→ THE TASK
Your answer should consist only of the lines below from the one with "apply Z.div_lt_upper_bound; lia|]." through the one with "apply andb_true_iff. split;", copied exactly.

→ DATASET RECORDS
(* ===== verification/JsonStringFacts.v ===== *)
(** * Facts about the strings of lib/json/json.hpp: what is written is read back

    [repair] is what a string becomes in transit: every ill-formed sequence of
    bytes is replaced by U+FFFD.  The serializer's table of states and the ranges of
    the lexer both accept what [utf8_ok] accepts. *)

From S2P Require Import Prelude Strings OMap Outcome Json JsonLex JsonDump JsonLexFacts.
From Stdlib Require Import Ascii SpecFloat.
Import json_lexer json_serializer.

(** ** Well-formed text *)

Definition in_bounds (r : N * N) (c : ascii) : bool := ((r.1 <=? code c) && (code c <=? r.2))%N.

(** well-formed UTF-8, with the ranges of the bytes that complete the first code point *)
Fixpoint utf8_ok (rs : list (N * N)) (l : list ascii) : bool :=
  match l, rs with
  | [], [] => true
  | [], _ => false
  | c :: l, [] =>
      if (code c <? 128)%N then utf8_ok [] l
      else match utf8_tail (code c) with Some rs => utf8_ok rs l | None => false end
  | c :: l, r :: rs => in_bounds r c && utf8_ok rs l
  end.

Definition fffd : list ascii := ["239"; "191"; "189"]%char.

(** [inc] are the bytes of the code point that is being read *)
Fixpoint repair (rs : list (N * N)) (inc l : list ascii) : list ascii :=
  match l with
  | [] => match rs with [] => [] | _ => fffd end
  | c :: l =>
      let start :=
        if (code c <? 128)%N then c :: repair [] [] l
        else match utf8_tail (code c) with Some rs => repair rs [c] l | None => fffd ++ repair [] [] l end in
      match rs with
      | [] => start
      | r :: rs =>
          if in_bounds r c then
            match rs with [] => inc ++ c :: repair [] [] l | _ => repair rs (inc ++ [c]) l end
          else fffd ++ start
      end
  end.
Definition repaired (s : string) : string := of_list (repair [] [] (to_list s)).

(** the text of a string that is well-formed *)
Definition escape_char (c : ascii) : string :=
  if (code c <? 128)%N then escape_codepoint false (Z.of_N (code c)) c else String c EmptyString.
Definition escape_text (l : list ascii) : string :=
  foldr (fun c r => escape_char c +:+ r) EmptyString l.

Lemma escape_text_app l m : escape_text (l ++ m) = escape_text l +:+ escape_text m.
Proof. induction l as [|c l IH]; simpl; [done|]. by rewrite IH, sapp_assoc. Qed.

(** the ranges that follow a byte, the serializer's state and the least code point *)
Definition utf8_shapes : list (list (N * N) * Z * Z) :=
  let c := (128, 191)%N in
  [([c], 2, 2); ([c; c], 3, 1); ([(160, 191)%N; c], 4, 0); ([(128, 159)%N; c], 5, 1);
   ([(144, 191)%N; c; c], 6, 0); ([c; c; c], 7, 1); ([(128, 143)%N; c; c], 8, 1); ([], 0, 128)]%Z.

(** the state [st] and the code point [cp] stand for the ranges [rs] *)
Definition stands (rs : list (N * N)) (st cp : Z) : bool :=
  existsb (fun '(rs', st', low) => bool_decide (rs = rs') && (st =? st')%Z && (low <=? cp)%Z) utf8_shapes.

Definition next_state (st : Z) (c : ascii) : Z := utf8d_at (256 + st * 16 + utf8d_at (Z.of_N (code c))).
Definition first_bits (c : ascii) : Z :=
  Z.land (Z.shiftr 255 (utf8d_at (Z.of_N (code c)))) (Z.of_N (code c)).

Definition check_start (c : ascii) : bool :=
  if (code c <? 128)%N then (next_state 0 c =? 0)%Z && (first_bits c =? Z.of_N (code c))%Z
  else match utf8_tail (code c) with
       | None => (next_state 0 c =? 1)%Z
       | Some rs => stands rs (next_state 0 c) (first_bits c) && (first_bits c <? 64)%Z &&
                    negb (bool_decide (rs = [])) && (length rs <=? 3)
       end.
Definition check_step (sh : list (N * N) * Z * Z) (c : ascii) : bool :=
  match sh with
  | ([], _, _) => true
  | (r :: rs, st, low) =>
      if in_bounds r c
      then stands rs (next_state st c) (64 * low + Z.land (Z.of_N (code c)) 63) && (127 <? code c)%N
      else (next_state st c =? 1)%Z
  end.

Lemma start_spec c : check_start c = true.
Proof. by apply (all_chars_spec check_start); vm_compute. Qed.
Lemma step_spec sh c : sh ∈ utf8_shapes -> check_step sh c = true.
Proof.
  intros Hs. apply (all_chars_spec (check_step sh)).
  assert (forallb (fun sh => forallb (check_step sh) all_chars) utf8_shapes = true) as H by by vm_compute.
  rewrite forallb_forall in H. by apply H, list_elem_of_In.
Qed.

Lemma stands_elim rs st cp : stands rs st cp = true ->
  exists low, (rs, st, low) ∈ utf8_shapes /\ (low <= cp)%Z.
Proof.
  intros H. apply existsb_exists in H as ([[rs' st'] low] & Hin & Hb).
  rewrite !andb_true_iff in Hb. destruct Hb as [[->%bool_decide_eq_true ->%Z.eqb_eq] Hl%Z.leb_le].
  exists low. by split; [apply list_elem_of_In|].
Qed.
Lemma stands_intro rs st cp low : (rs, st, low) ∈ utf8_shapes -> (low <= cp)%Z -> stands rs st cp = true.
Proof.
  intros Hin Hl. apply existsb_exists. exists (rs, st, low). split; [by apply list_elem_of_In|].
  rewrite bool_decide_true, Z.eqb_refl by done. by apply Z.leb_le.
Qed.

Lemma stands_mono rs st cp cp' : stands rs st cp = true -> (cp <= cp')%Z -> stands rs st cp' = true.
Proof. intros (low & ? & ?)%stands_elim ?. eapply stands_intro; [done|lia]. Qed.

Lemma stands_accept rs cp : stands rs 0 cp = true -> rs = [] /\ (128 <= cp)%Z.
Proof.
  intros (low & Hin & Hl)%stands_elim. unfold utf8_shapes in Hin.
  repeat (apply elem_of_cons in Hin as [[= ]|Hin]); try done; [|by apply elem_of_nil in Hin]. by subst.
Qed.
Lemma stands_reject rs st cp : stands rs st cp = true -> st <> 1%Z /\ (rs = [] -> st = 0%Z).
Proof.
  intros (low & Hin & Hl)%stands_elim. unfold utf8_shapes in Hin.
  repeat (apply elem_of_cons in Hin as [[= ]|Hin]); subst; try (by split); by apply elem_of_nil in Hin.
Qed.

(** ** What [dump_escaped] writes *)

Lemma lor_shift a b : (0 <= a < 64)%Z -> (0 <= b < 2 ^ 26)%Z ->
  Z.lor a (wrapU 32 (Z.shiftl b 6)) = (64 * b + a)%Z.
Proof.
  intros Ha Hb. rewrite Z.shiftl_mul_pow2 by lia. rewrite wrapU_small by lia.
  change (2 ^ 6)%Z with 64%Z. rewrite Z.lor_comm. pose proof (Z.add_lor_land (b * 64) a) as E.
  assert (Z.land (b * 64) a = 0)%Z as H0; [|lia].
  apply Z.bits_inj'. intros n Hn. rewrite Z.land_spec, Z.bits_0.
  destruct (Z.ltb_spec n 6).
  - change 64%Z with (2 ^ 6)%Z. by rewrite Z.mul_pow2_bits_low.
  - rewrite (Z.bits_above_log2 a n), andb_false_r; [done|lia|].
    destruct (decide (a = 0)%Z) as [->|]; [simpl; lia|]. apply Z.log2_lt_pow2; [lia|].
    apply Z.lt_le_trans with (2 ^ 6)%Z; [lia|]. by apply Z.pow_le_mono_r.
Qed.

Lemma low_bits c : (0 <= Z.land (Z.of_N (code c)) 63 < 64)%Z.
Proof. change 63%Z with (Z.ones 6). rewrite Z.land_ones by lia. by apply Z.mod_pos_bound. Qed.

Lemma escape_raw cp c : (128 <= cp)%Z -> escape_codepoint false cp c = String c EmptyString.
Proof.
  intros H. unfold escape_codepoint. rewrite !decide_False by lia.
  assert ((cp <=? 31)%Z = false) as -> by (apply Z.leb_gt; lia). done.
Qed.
---
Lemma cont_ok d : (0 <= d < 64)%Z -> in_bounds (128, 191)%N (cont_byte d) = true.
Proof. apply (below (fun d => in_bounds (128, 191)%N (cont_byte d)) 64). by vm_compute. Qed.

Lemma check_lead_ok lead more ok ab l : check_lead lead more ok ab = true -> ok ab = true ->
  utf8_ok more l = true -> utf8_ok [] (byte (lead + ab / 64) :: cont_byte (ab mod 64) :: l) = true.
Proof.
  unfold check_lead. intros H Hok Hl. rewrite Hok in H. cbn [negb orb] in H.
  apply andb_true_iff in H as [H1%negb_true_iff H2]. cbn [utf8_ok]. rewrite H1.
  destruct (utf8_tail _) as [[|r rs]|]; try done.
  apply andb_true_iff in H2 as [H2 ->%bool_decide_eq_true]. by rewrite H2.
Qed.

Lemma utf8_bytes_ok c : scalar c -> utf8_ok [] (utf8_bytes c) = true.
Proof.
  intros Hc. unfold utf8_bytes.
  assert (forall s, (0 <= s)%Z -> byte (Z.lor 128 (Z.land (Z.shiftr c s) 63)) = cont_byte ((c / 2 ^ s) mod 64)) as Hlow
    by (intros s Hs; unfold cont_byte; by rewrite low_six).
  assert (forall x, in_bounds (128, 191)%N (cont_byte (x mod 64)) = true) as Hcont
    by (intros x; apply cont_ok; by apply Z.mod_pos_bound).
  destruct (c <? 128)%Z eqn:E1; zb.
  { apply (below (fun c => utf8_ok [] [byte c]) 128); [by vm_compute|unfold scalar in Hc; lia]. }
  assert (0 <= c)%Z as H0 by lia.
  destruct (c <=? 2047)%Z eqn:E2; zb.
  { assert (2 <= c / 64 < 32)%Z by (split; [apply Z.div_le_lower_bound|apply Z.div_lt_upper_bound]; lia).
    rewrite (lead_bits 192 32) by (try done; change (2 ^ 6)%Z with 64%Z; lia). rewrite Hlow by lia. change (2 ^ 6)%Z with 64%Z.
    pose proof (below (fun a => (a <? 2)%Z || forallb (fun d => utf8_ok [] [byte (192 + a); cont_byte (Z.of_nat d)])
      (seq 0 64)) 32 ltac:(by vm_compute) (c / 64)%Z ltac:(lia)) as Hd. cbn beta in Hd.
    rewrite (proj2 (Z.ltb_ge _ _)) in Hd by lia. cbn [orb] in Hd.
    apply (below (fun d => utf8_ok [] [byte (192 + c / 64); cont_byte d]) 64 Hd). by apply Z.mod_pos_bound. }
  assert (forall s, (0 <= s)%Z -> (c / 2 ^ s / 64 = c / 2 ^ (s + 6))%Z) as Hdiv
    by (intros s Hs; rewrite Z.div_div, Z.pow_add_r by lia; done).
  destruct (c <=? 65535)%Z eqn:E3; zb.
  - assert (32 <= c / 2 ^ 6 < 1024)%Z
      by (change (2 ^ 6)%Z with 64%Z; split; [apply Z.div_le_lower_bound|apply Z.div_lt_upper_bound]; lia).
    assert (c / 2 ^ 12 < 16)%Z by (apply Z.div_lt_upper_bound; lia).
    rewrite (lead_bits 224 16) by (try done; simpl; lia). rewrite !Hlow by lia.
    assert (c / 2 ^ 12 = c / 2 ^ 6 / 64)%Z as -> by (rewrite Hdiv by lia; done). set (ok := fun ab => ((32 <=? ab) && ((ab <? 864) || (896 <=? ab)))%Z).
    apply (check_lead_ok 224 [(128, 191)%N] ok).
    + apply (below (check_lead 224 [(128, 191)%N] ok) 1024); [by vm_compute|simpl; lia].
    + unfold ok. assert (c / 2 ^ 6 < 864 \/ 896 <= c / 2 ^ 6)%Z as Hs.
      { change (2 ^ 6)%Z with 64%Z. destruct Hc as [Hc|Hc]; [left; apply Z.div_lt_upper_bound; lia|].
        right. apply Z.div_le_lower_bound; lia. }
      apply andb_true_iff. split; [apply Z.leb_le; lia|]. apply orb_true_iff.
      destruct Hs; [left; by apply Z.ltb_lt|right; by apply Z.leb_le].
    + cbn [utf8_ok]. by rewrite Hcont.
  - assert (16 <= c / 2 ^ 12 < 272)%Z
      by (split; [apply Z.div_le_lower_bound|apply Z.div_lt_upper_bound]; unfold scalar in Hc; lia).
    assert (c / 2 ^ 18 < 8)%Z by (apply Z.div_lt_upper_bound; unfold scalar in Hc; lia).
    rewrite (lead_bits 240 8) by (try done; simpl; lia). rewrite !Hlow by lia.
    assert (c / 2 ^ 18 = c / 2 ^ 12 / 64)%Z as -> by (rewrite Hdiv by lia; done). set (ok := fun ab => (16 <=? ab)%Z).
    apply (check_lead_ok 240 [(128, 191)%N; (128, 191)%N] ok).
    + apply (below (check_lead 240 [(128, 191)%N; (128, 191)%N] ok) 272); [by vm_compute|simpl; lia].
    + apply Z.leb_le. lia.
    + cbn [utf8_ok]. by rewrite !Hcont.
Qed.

→ RESULT FOR THIS EXERCISE
      { change (2 ^ 6)%Z with 64%Z. destruct Hc as [Hc|Hc]; [left; apply Z.div_lt_upper_bound; lia|].
        right. apply Z.div_le_lower_bound; lia. }
      apply andb_true_iff. split; [apply Z.leb_le; lia|]. apply orb_true_iff.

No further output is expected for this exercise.